Do meu Bornal de recordações – Os agricultores

Por Dr MANUEL ALFREDO DE MORAIS MARTINS.(Administrador da Damba 1945-1953). 

 

A agricultura era a principal actividade da população africana e a ela também se dedicavam alguns europeus, todos estabelecidos na região do Huando, do posto sede. Eram sete as verdadeiras fazendas ali existentes, quatro exploradas por europeus, uma por um mestiço oriundo de S. Tomé, e as outras duas por africanos. Classifico como fazendas as plantações já com alguns hectares de mata desbravada e convenientemente amanhada, com instalações para pessoal, terreiros para secagem do café e armazéns. Contavam‑se igualmente largas dezenas de lavras, também de café, espalhadas pelas  matas do mesmo posto sede e pelas dos postos de 31 de Janeiro e do Bungo, pertencentes a agricultores africanos. Só o posto de Camatambo é que não oferecia condições ecológicas propícias a tal cultura.

Cada um dos proprietários europeus daquelas fazendas tinha as suas características próprias, uns mais cultos e outros semianalfabetos, uns mais aprumados, outros mais desleixados, vivendo uns em precária mediania económica, enquanto que outros não ultrapassavam uma situação de bem nítida pobreza.

 As relações com a população local eram boas, muito boas mesmo na maioria dos casos, e só de longe em longe surgia alguma queixa com base em atrasos no pagamento de salários, que a pronta intervenção da administração facilmente solucionava.

De todos estes agricultores, um se destacava pela idade, pelo fino trato e pela forma de viver.
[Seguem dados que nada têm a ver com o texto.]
(* ===== verification/Tun.v ===== *)
(** * internal/tunnel/filtered.go: the filter between wireguard-go and the
    interface.

    [tun.Device] is wireguard-go's interface and is a parameter: what its
    [Read] returned, and the error its [Write] answers.  The slice tricks of
    the source are kept: [keep := bufs\[:0\]] shares the array of [bufs], so
    [Write] compacts the caller's slice in place while it ranges over it. *)
From S2P Require Import Prelude NetIP Filter.
Import Filter.

Module Tun.

(** The clock readings of the successive calls into the filter. *)
Definition clock : Type := nat -> Z * Z.

(** [Read], after the device filled [bufs] and [sizes] and returned [n]. *)
Fixpoint recordOut (f : Filter) (clk : clock) (bufs : list (list byte)) (sizes : list nat)
    (offset i n : nat) : go Filter :=
  match n with
  | O => Ret f
  | S n =>
      b ← index bufs i; sz ← index sizes i;
      pkt ← slice b offset (offset + sz);
      f' ← Outbound f (clk i).1 pkt;
      recordOut f' clk bufs sizes offset (S i) n
  end.

Definition Read {E} (f : Filter) (clk : clock) (bufs : list (list byte)) (sizes : list nat)
    (offset : nat) (devRead : nat * option E) : go (Filter * (nat * option E)) :=
  f' ← recordOut f clk bufs sizes offset 0 devRead.1; Ret (f', devRead).

(** The loop of [Write]: [arr] is the array behind both [bufs] and [keep], [k]
    the length of [keep], [i] the range index. *)
Fixpoint writeLoop (f : Filter) (clk : clock) (offset i n : nat)
    (arr : list (list byte)) (k : nat) : go (Filter * list (list byte) * nat) :=
  match n with
  | O => Ret (f, arr, k)
  | S n =>
      b ← index arr i;
      pkt ← slice b offset (length b);
      vf ← Inbound f (clk i).1 (clk i).2 pkt;
      if vf.1 : bool then writeLoop vf.2 clk offset (S i) n (<[k := b]> arr) (S k)
      else writeLoop vf.2 clk offset (S i) n arr k
  end.

(** What a call of [Write] did. *)
Record writeOutcome (E : Type) : Type := mkWriteOutcome {
  w_filter : Filter;
  w_bufs : list (list byte);            (* the caller's slice afterwards *)
  w_device : option (list (list byte)); (* what the device was handed, if called *)
  w_ret : nat * option E }.
Arguments mkWriteOutcome {E}. Arguments w_filter {E}. Arguments w_bufs {E}.
Arguments w_device {E}. Arguments w_ret {E}.

Definition Write {E} (devWrite : list (list byte) -> nat -> option E)
    (f : Filter) (clk : clock) (bufs : list (list byte)) (offset : nat) : go (writeOutcome E) :=
  '(f', arr, k) ← writeLoop f clk offset 0 (length bufs) bufs 0;
  if (k =? 0)%nat then Ret (mkWriteOutcome f' arr None (length bufs, None))
  else
    keep ← slice arr 0 k;
    match devWrite keep offset with
    | Some err => Ret (mkWriteOutcome f' arr (Some keep) (0%nat, Some err))
    | None => Ret (mkWriteOutcome f' arr (Some keep) (length bufs, None))
    end.

(** ** Specification: the verdicts of the packets taken one after another *)

Fixpoint verdicts (f : Filter) (clk : clock) (offset i : nat) (bufs : list (list byte)) :
    go (list bool * Filter) :=
  match bufs with
  | [] => Ret ([], f)
  | b :: bufs =>
      vf ← Inbound f (clk i).1 (clk i).2 (drop offset b);
      rest ← verdicts vf.2 clk offset (S i) bufs;
      Ret (vf.1 :: rest.1, rest.2)
  end.

(** The buffers whose verdict is true, in order. *)
Definition kept (vs : list bool) (bufs : list (list byte)) : list (list byte) :=
  omap (fun vb => if vb.1 : bool then Some vb.2 else None) (zip vs bufs).

Lemma slice_tail {A} (b : list A) off :
  (off <= length b)%nat -> slice b off (length b) = Ret (drop off b).
Proof. intros. rewrite slice_ret by lia. by rewrite take_ge by (rewrite length_drop; lia). Qed.

Lemma Inbound_total f now now' pkt : exists v f', Inbound f now now' pkt = Ret (v, f').
Proof. destruct (Inbound_verdict f now now' pkt) as (v & f' & E & _). eauto. Qed.

Lemma verdicts_total f clk offset i bufs : exists vs f', verdicts f clk offset i bufs = Ret (vs, f').
Proof.
  revert f i. induction bufs as [|b bufs IH]; intros f i; simpl; [by eauto|].
  destruct (Inbound_total f (clk i).1 (clk i).2 (drop offset b)) as (v & f1 & ->). simpl.
  destruct (IH f1 (S i)) as (vs & f2 & ->). simpl. by eauto.
Qed.

(** The array invariant of the compacting loop: the first [k] slots are what is
    kept so far, the slots from [i] on are still the caller's. *)
Lemma writeLoop_spec f clk offset i arr todo pre vs f' :
  Forall (fun b => offset <= length b)%nat todo ->
  verdicts f clk offset i todo = Ret (vs, f') ->
  drop i arr = todo -> take (length pre) arr = pre -> (length pre <= i)%nat ->
  writeLoop f clk offset i (length todo) arr (length pre) =
    Ret (f', (pre ++ kept vs todo) ++ drop (length (pre ++ kept vs todo)) arr,
         length (pre ++ kept vs todo)).
Proof.
  revert f i arr pre vs. induction todo as [|b todo IH]; intros f i arr pre vs Hall Hv Hd Ht Hi.
  - simpl in Hv. injection Hv as <- <-. change (kept [] []) with (@nil (list byte)).
    rewrite app_nil_r. simpl. do 3 f_equal. by rewrite <- Ht at 1; rewrite take_drop.
  - apply Forall_cons in Hall as [Hb Hall]. cbn [length writeLoop verdicts] in *.
    assert (Hlk : arr !! i = Some b) by (by rewrite <- (Nat.add_0_r i), <- lookup_drop, Hd).
    assert (Hlt : (i < length arr)%nat) by (by eapply lookup_lt_Some).
    assert (Hd' : drop (S i) arr = todo) by (by rewrite <- Nat.add_1_r, <- drop_drop, Hd).
    unfold index. rewrite Hlk. cbn [mbind go_bind].
    rewrite (slice_tail b offset Hb). cbn [mbind go_bind].
    destruct (Inbound f (clk i).1 (clk i).2 (drop offset b)) as [[v f1]|]; [|done].
    cbn [mbind go_bind fst snd] in *.
    destruct (verdicts f1 clk offset (S i) todo) as [[vs1 f2]|] eqn:Ev; [|done].
    cbn [mbind go_bind fst snd] in Hv. injection Hv as <- <-.
    destruct v; cbn [kept zip zip_with omap list_omap fst snd]; [|by apply IH; try lia].
    assert (Ht' : take (length (pre ++ [b])) (<[length pre := b]> arr) = pre ++ [b]).
    { rewrite length_app. simpl. rewrite Nat.add_1_r.
      rewrite (take_S_r _ _ b) by (rewrite list_lookup_insert_eq; [done|lia]).
      by rewrite take_insert_ge, Ht by lia. }
    specialize (IH f1 (S i) (<[length pre := b]> arr) (pre ++ [b]) vs1 Hall Ev).
    rewrite length_app in IH at 3. simpl in IH. rewrite Nat.add_1_r in IH.
    rewrite IH; [|by rewrite drop_insert_lt by lia|done|rewrite length_app; simpl; lia].
    rewrite drop_insert_lt by (rewrite !length_app; simpl; lia).
    rewrite <- !app_assoc. done.
Qed.

(** C31: a batch is delivered exactly as the filter decides, packet by packet and
    in order: the interface receives the admitted buffers and nothing else, is
    not called when there are none, the caller is told the whole batch was
    written unless the interface failed, and the caller's slice is left
    compacted with the delivered buffers first. *)
Theorem Write_delivers {E} (devWrite : list (list byte) -> nat -> option E) f clk bufs offset :
  Forall (fun b => offset <= length b)%nat bufs ->
  exists vs f', verdicts f clk offset 0 bufs = Ret (vs, f') /\
    let keep := kept vs bufs in
    Write devWrite f clk bufs offset = Ret (mkWriteOutcome f'
      (keep ++ drop (length keep) bufs)
      (if (length keep =? 0)%nat then None else Some keep)
      (if (length keep =? 0)%nat then (length bufs, None)
       else match devWrite keep offset with
            | Some err => (0%nat, Some err) | None => (length bufs, None) end)).
Proof.
  intros Hall. destruct (verdicts_total f clk offset 0 bufs) as (vs & f' & Hv).
  exists vs, f'. split; [done|]. intros keep. unfold Write.
  pose proof (writeLoop_spec f clk offset 0 bufs bufs [] vs f' Hall Hv eq_refl eq_refl
                (Nat.le_refl _)) as Hloop.
  change (length []) with 0%nat in Hloop. rewrite Hloop.
  change ([] ++ kept vs bufs) with keep. cbn [mbind go_bind].
  destruct (length keep =? 0)%nat; [done|].
  rewrite slice_ret by (rewrite ?length_app; lia). rewrite Nat.sub_0_r.
  cbn [mbind go_bind]. rewrite drop_0, take_app_length. by destruct (devWrite keep offset).
Qed.

(** every packet the device hands out is recorded as started by this
    machine before the caller sees it, so its answer finds the flow. *)
Theorem Read_records f clk bufs sizes offset n k f' (err : option unit) j b sz pkt p :
  Read f clk bufs sizes offset (n, err) = Ret (f', k) ->
  (j < n)%nat -> bufs !! j = Some b -> sizes !! j = Some sz ->
  slice b offset (offset + sz) = Ret pkt -> parse pkt = Ret (Some p) ->
  k = (n, err) /\ is_Some (flows f' !! outKey p).
Proof.
  unfold Read. simpl.
  destruct (recordOut f clk bufs sizes offset 0 n) as [f2|] eqn:E; [|done].
  simpl. intros [= <- <-] Hj Hb Hsz Hsl Hp. split; [done|].
  assert (Hgen : forall m i f f2, recordOut f clk bufs sizes offset i m = Ret f2 ->
            is_Some (flows f !! outKey p) \/ (i <= j < i + m)%nat -> is_Some (flows f2 !! outKey p)).
  { clear -Hb Hsz Hsl Hp. intros m. induction m as [|m IH]; intros i f f2; cbn [recordOut].
    - intros [= <-] [H|H]; [done|lia].
    - unfold index. destruct (bufs !! i) as [bi|] eqn:Ei; [|done].
      destruct (sizes !! i) as [si|] eqn:Esi; [|done]. cbn [mbind go_bind].
      destruct (slice bi offset (offset + si)) as [q|] eqn:Eq; [|done]. cbn [mbind go_bind].
      destruct (parse_total q) as [[pq|] Hpq].
      + rewrite (Outbound_parsed _ _ _ _ Hpq). cbn [mbind go_bind]. intros Hrec Hor.
        eapply IH; [exact Hrec|]. simpl. rewrite lookup_insert. case_decide; [eauto|].
        destruct Hor as [?|?]; [eauto|]. right. split; [|lia].
        destruct (decide (i = j)) as [->|]; [exfalso; simplify_eq; congruence|lia].
      + unfold Outbound. rewrite Hpq. cbn [mbind go_bind]. intros Hrec Hor.
        eapply IH; [exact Hrec|]. destruct Hor as [?|?]; [eauto|]. right. split; [|lia].
        destruct (decide (i = j)) as [->|]; [exfalso; simplify_eq; congruence|lia]. }
  eapply Hgen; [exact E|]. right. lia.
Qed.

(** ** Witnesses *)

Definition exClock : clock := fun i => (Z.of_nat i + 10, Z.of_nat i + 10).

Lemma Write_delivers_witness :
  exists vs f', verdicts exClosed exClock 0 0 [exAck; exSyn] = Ret (vs, f') /\
    let keep := kept vs [exAck; exSyn] in
    Write (E := unit) (fun _ _ => None) exClosed exClock [exAck; exSyn] 0 =
      Ret (mkWriteOutcome f' (keep ++ drop (length keep) [exAck; exSyn])
        (if (length keep =? 0)%nat then None else Some keep)
        (if (length keep =? 0)%nat then (2%nat, None) else (2%nat, None))).
Proof.
  apply (Write_delivers (E := unit) (fun _ _ => None) exClosed exClock [exAck; exSyn] 0).
  repeat constructor; lia.
Defined.

Lemma Read_records_witness :
  exists f', Read (E := unit) exClosed exClock [exSyn] [24%nat] 0 (1%nat, None) = Ret (f', (1%nat, None)) /\
    is_Some (flows f' !! outKey exParsedSyn).
Proof.
  exists (set_flows exClosed (<[outKey exParsedSyn := 10]> (flows exClosed))).
  split; [vm_compute; reflexivity|].
  apply (Read_records exClosed exClock [exSyn] [24%nat] 0 1 (1%nat, None) _ None 0
           exSyn 24 exSyn exParsedSyn); try (vm_compute; reflexivity); lia.
Defined.

End Tun.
Era um rijo beirão da Beira Baixa, já septuagenário, que tinha sido próspero comerciante no Congo Belga e que a crise mundial de 29 obrigara a de todo modificar a sua vida, vindo estabelecer‑se na região do Huando e fazendo nascer do nada uma plantação de café da qual, ao fim de alguns anos, já obtinha razoável produção. Em saudosa recordação da sua aldeia natal, deu‑lhe o nome de Novo Fratel.

Em Leopoldville dirigira uma firma por ele criada e que se dedicava ao comércio de importação e exportação de mercadorias. Chegou a ser dirigente da Câmara de Comércio daquela capital, deslocando‑se com frequência a Bruxelas em viagens de negócios.
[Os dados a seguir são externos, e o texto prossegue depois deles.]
(* ===== verification/Backoff.v ===== *)
(** * The retry delays of the agent: the doubling that the signalling client
    ([internal/signal/client.go] [Run]), the engine ([engine.go]
    [keepPeerConnected]) and the map stream ([cmd/nfagent/register.go]
    [mapNudges]) each write out, and their [jitter].

    The three loops compute [delay = min(delay*2, max)] after a wait and put
    [delay] back to its minimum on some condition.  The facts shared by the
    three are stated once, over the minimum and the maximum. *)
From S2P Require Import Prelude.

Section Delay.
Context (dmin dmax : Z).

(** [delay = min(delay*2, max)], in 64-bit arithmetic. *)
Definition double (d : Z) : Z := Z.min (wrap64 (d * 2)) dmax.

(** The delay after [n] doublings from the minimum. *)
Definition climbed (n : nat) : Z := Nat.iter n double dmin.

Hypothesis Hmin : 0 < dmin <= dmax.
Hypothesis Hmax : dmax * 2 <= int64_max.

Lemma double_range d : dmin <= d <= dmax -> dmin <= double d <= dmax.
Proof.
  intros Hd. unfold double. rewrite wrap64_id; [lia|].
  unfold in_int64, int64_min. lia.
Qed.

Lemma climbed_eq n : climbed n = Z.min (dmin * 2 ^ Z.of_nat n) dmax.
Proof.
  induction n as [|n IH]; [unfold climbed; simpl; lia|].
  change (climbed (S n)) with (double (climbed n)). unfold double.
  rewrite IH, Nat2Z.inj_succ, Z.pow_succ_r by lia.
  assert (0 < dmin * 2 ^ Z.of_nat n) by nia.
  rewrite wrap64_id by (unfold in_int64, int64_min; lia). lia.
Qed.

End Delay.

(** [jitter(d) = d/2 + rand.Int64N(d)]: [r] is what [Int64N] drew; it panics
    when [d <= 0]. *)
Definition jitter (d r : Z) : go Z :=
  if d <=? 0 then Panic else Ret (wrap64 (Z.quot d 2 + r)).

(** The three copies agree except that the map stream's returns zero instead of
    panicking. *)
Definition jitterMap (d r : Z) : Z := if d <=? 0 then 0 else wrap64 (Z.quot d 2 + r).

(** What [rand.Int64N] promises. *)
Definition drawn (d r : Z) : Prop := 0 <= r < d.

Lemma jitter_bounds d r :
  0 < d -> d * 2 <= int64_max -> drawn d r ->
  exists j, jitter d r = Ret j /\ Z.quot d 2 <= j < Z.quot d 2 + d.
Proof.
  intros Hd Hm Hr. unfold jitter, drawn in *. destruct (Z.leb_spec d 0); [lia|].
  eexists. split; [done|]. rewrite Z.quot_div_nonneg by lia.
  assert (0 <= d / 2 <= d) by (split; [apply Z.div_pos; lia|apply Z.div_le_upper_bound; lia]).
  rewrite wrap64_id by (unfold in_int64, int64_min; lia). lia.
Qed.
Lemma goes_through m conn : Inv m -> m_pc m = PWait -> s_ufrag (m_s m) <> "" ->
  exists m', execs m (through conn) = Ret m' /\ m_pc m' = PReturned true /\ m_dialed m' = Some (s_ufrag (m_s m), s_pwd (m_s m)).
Proof.
  intros HI Hp Hu.
  assert (Hs : s_settled (m_s m) = false).
  { destruct (s_settled (m_s m)) eqn:Es; [|done]. pose proof (inv_settled m HI Es). congruence. }
  assert (Hc : s_credsReady (m_s m) = true).
  { destruct (s_credsReady (m_s m)) eqn:Es; [done|]. by destruct Hu; apply (inv_creds m HI). }
  destruct m as [s p o rc hd dl rp]. cbn [m_s m_pc] in *. subst p. unfold through. simpl. rewrite Hc. simpl. rewrite Hs. simpl.
  eexists. split; [reflexivity|]. done.
Qed.

(** Each end says its credentials again, that one message arrives, and each goes
    through. *)
Definition repair (w : pair) (connL connR : nat) : list move :=
  [MoveL (EvTick false); MoveR (EvTick false); ToL (length (announced (w_r w))); ToR (length (announced (w_l w)))] ++
  map MoveL (through connL) ++ map MoveR (through connR).

(** C27: no loss is final: from any state the two ends can be in with both still
    waiting for the other and repeating themselves, one more announcement of each
    that arrives is enough for both to connect, each with what the other
    announced, if ICE finds a path. *)
Theorem lost_announcements_repaired kl kr cl cr hl hr mvs w connL connR :
  Forall goodMove mvs -> pairSteps (begin kl kr cl cr hl hr) mvs = Ret w -> waiting (w_l w) -> waiting (w_r w) ->
  exists w', pairSteps w (repair w connL connR) = Ret w' /\
    m_pc (w_l w') = PReturned true /\ m_pc (w_r w') = PReturned true /\
    (exists c, m_dialed (w_l w') = Some c /\ c ∈ announced (w_r w)) /\
    (exists c, m_dialed (w_r w') = Some c /\ c ∈ announced (w_l w)).
Proof.
  intros Hg E Hwl Hwr. destruct (pairSteps_inv mvs _ (begin_inv kl kr cl cr hl hr) Hg) as (w0 & E0 & HP).
  rewrite E in E0. injection E0 as <-. destruct w as [l r]. cbn [w_l w_r] in *. clear E Hg mvs.
  pose proof HP as [HIl HIr HSl HSr Hkl Hkr]. cbn [w_l w_r] in *.
  destruct (tick_says l HIl Hwl) as (l1 & cl1 & El1 & Al1 & Sl1 & Pl1). destruct (tick_says r HIr Hwr) as (r1 & cr1 & Er1 & Ar1 & Sr1 & Pr1).
  assert (Hin : forall m c m1, waiting m -> Said m -> exec m (EvTick false) = Ret m1 -> announced m1 = announced m ++ [c] -> c ∈ announced m).
  { intros m c m1 [Hp Hr] HS Ex Ea. destruct (m_repeat m) as [d|] eqn:Er; [|done]. pose proof (sd_repeat _ HS d Er) as Hd.
    pose proof (exec_Said m (EvTick false) m1 Ex I HS) as [H1 _ _ _]. rewrite <- (H1 d c); [done|..]; rewrite Ea; set_solver. }
  pose proof (Hin l cl1 l1 Hwl HSl El1 Al1) as Hcl. pose proof (Hin r cr1 r1 Hwr HSr Er1 Ar1) as Hcr. clear Hin.
  destruct (local_step l (EvTick false) r HIl HSl Hkl eq_refl I) as (l1' & El1' & HIl1 & HSl1 & Hkl1 & _). rewrite El1 in El1'. injection El1' as <-.
  destruct (local_step r (EvTick false) l HIr HSr Hkr eq_refl I) as (r1' & Er1' & HIr1 & HSr1 & Hkr1 & _). rewrite Er1 in Er1'. injection Er1' as <-.
  destruct cl1 as [ul pl], cr1 as [ur pr].
  destruct (credit_step l1 r ur pr HIl1 HSl1 Hkl1 Hcr (sd_ufrag _ HSr _ Hcr)) as (l2 & El2 & HIl2 & _ & Hkl2 & [gl Gl] & Nl2 & Pl2).
  destruct (credit_step r1 l ul pl HIr1 HSr1 Hkr1 Hcl (sd_ufrag _ HSl _ Hcl)) as (r2 & Er2 & HIr2 & _ & Hkr2 & _ & Nr2 & Pr2).
  rewrite Pl1 in Pl2. rewrite Pr1 in Pr2.
  destruct (goes_through l2 connL HIl2 Pl2 Nl2) as (l3 & El3 & Pl3 & Dl3). destruct (goes_through r2 connR HIr2 Pr2 Nr2) as (r3 & Er3 & Pr3 & Dr3).
  exists (mkPair l3 r3). unfold repair. rewrite pairSteps_app. cbn [pairSteps pairStep isCreds w_l w_r].
  rewrite El1. cbn [mbind go_bind w_l w_r]. rewrite Er1. cbn [mbind go_bind w_l w_r].
  rewrite Ar1, list_lookup_middle by done. rewrite El2. cbn [mbind go_bind w_l w_r].
  rewrite Gl, Al1, <- app_assoc. cbn [app]. rewrite list_lookup_middle by done. rewrite Er2. cbn [mbind go_bind w_l w_r].
  rewrite pairSteps_app, (movesL (through connL) _ l3) by (done || by repeat constructor). cbn [mbind go_bind].
  rewrite (movesR (through connR) _ r3) by (done || by repeat constructor). split; [done|]. split; [done|]. split; [done|]. cbn [w_l w_r].
  split; [exists (s_ufrag (m_s l2), s_pwd (m_s l2)); split; [done|by apply Hkl2]|].
  exists (s_ufrag (m_s r2), s_pwd (m_s r2)). split; [done|by apply Hkr2].
Qed.

End Handshake.
(** ** Witnesses *)

(** Both ends come to wait, and everything they said is lost. *)
Definition toWait (u p : string) : list event :=
  [EvNewAgent (Some 1%nat); EvLock; EvAnnounce (Some (u, p)) true; EvGather true].
Definition exMoves : list move := map MoveL (toWait "lu" "lp") ++ map MoveR (toWait "ru" "rp").

Notation exPairSteps := (pairSteps (URI := string) Some (fun u _ _ => u) (fun _ => true)).
Definition exBegin : pair := begin (exKey 2) (exKey 1) exConfig exConfig true true.

Definition exPair : pair := match exPairSteps exBegin exMoves with Ret w => w | Panic => exBegin end.

Lemma exMoves_good : Forall goodMove exMoves.
Proof. repeat constructor; discriminate. Qed.

Lemma lost_announcements_repaired_witness :
  m_dialed (w_l exPair) = None /\
  exists w', exPairSteps exPair (repair exPair 5 6) = Ret w' /\ m_pc (w_l w') = PReturned true /\ m_pc (w_r w') = PReturned true /\
    (exists c, m_dialed (w_l w') = Some c /\ c ∈ announced (w_r exPair)) /\
    (exists c, m_dialed (w_r w') = Some c /\ c ∈ announced (w_l exPair)).
Proof.
  split; [vm_compute; reflexivity|].
  apply (lost_announcements_repaired (URI := string) Some (fun u _ _ => u) (fun _ => true)
    (exKey 2) (exKey 1) exConfig exConfig true true exMoves exPair 5 6 exMoves_good).
  - vm_compute. reflexivity.
  - split; [vm_compute; reflexivity|vm_compute; discriminate].
  - split; [vm_compute; reflexivity|vm_compute; discriminate].
Defined.

Lemma ends_agree_witness :
  exists w, exPairSteps exBegin (exMoves ++ [ToL 0; MoveL EvReady]) = Ret w /\
    m_dialed (w_l w) = Some ("ru", "rp") /\ ("ru", "rp") ∈ announced (w_r w).
Proof.
  destruct (ends_agree (URI := string) Some (fun u _ _ => u) (fun _ => true) (exKey 2) (exKey 1) exConfig exConfig true true
    (exMoves ++ [ToL 0; MoveL EvReady])) as (w & E & _ & Hl & _); [reflexivity|reflexivity|discriminate|repeat constructor; discriminate|].
  exists w. split; [exact E|]. assert (Hd : m_dialed (w_l w) = Some ("ru", "rp")).
  { vm_compute in E. injection E as <-. reflexivity. }
  split; [exact Hd|]. by apply Hl.
Defined.

End Handshake.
Tinha três filhas mestiças, sendo duas delas ainda bastante moças quando se fixou no Huando. A mais velha tinha proporcionado esmerada educação em colégios belgas e portugueses e também no Conservatório de Música de Lisboa, onde concluiu o curso superior de piano. As duas mais novas  foram viver com ele para a Fazenda Novo Fratel, mal tinham concluído a instrução primária. Mas o pai nem por sombras admitia que elas ficassem muito distanciadas da irmã mais velha a nível de preparação intelectual.
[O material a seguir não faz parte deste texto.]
(** What an operation the device accepted means for one key. *)
Definition means (o : op) (k : Key) (was : option AddrPort) : option AddrPort :=
  match o with
  | OpConfigure _ _ => was
  | OpSet p => if bool_decide (p_public p = k) then Some (p_endpoint p) else was
  | OpMove k' ep => if bool_decide (k' = k) then Some ep else was
  | OpRemove k' => if bool_decide (k' = k) then None else was
  end.

Definition op_key (o : op) : option Key :=
  match o with
  | OpConfigure _ _ => None | OpSet p => Some (p_public p) | OpMove k _ => Some k | OpRemove k => Some k
  end.

Fixpoint doOps (os : list op) d : Device C * list (op * bool) :=
  match os with
  | [] => (d, [])
  | o :: os =>
      let '(d1, r) := doOp o d in
      let '(d2, rs) := doOps os d1 in
      (d2, (o, is_ok r) :: rs)
  end.

Lemma doOp_table o d k :
  length k = keyLen -> (forall k', op_key o = Some k' -> length k' = keyLen) ->
  PeerEndpoint k (doOp o d).1 =
    if is_ok (doOp o d).2 then means o k (PeerEndpoint k d) else PeerEndpoint k d.
Proof.
  intros Hk Hok. unfold PeerEndpoint.
  assert (Hins : forall k' ep, length k' = keyLen ->
    <[KeyString k' := ep]> (d_peers d) !! KeyString k =
      if bool_decide (k' = k) then Some ep else d_peers d !! KeyString k).
  { intros k' ep Hk'. case_bool_decide as E; [subst; apply lookup_insert_eq|].
    apply lookup_insert_ne. intros E'. by apply E, KeyString_inj. }
  destruct o as [pk n|p|k' ep|k']; simpl in *; unfold Configure, SetPeer, SetPeerEndpoint, RemovePeer, applied.
  - by destruct (apply _ _).
  - destruct (_ =? _)%nat; [done|]. destruct (apply _ _); [|done]. simpl. by apply Hins, Hok.
  - destruct (apply _ _); [|done]. simpl. by apply Hins, Hok.
  - destruct (apply _ _); [|done]. simpl. case_bool_decide as E; [subst; apply lookup_delete_eq|].
    apply lookup_delete_ne. intros E'. apply E, KeyString_inj; auto.
Qed.

(** the endpoint the device answers for a key is the one of the last operation
    on that key that WireGuard accepted, none after an accepted removal; an
    operation it refused, or a peer with no allowed networks, leaves no trace. *)
Theorem PeerEndpoint_last_accepted os d k :
  length k = keyLen ->
  (forall o k', o ∈ os -> op_key o = Some k' -> length k' = keyLen) ->
  PeerEndpoint k (doOps os d).1 =
    fold_left (fun was (x : op * bool) => if x.2 then means x.1 k was else was)
      (doOps os d).2 (PeerEndpoint k d).
Proof.
  intros Hk. revert d. induction os as [|o os IH]; intros d Hok; [done|]. cbn [doOps].
  pose proof (doOp_table o d k Hk ltac:(intros; eapply Hok; [|done]; set_solver)) as Ho.
  destruct (doOp o d) as [d1 r]. simpl in Ho.
  specialize (IH d1 ltac:(intros o' k' Hin; apply Hok; set_solver)).
  destruct (doOps os d1) as [d2 rs]. simpl in *. by rewrite IH, Ho.
Qed.

End Operations.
Mas como resolver o problema em pleno mato, distante da sede da circunscrição cerca de sessenta quilómetros, por picadas e estrada, e mais de quarenta quilómetros por caminho de pé posto e tendo de vadear alguns cursos de água de forte caudal ? Na vila da Damba nada podia solucionar, dado que ali apenas funcionava um modesto posto escolar. Em Maquela do Zombo, sede do distrito, também não existia mais do que uma escola primária e em Luanda, onde se situava o liceu, as suas precárias condições económicas não permitiam que as pequenas lá se fixassem. Como sair da dificuldade aparentemente insanável ? Matutou, fez algumas consultas, e a solução veio‑lhe de uma livraria de Luanda a que tinha pedido ajuda. Tinham à venda uma colecção didáctica intitulada Curso dos Liceus em Casa. Imediatamente a encomendou e, após a chegada, logo se atirou ao trabalho, lendo cuidadosamente todos os volumes e escolhendo neles as matérias que reputou de maior valia para a formação das filhas. Optou pelo português, a matemática, a geografia e a história, encarregando‑se ele próprio do ensino do francês e dando especial ênfase ao francês coloquial. E conseguiu como que o milagre de, em pleno mato e quase sem qualquer convívio, preparar as suas filhas para a vida adulta, proporcionando‑lhes uma cuidada educação, tanto a nível cultural como social. Ambas vieram a sair da fazenda quando casaram, uma com comerciante estabelecido no Congo Belga e outra com um funcionário do Estado.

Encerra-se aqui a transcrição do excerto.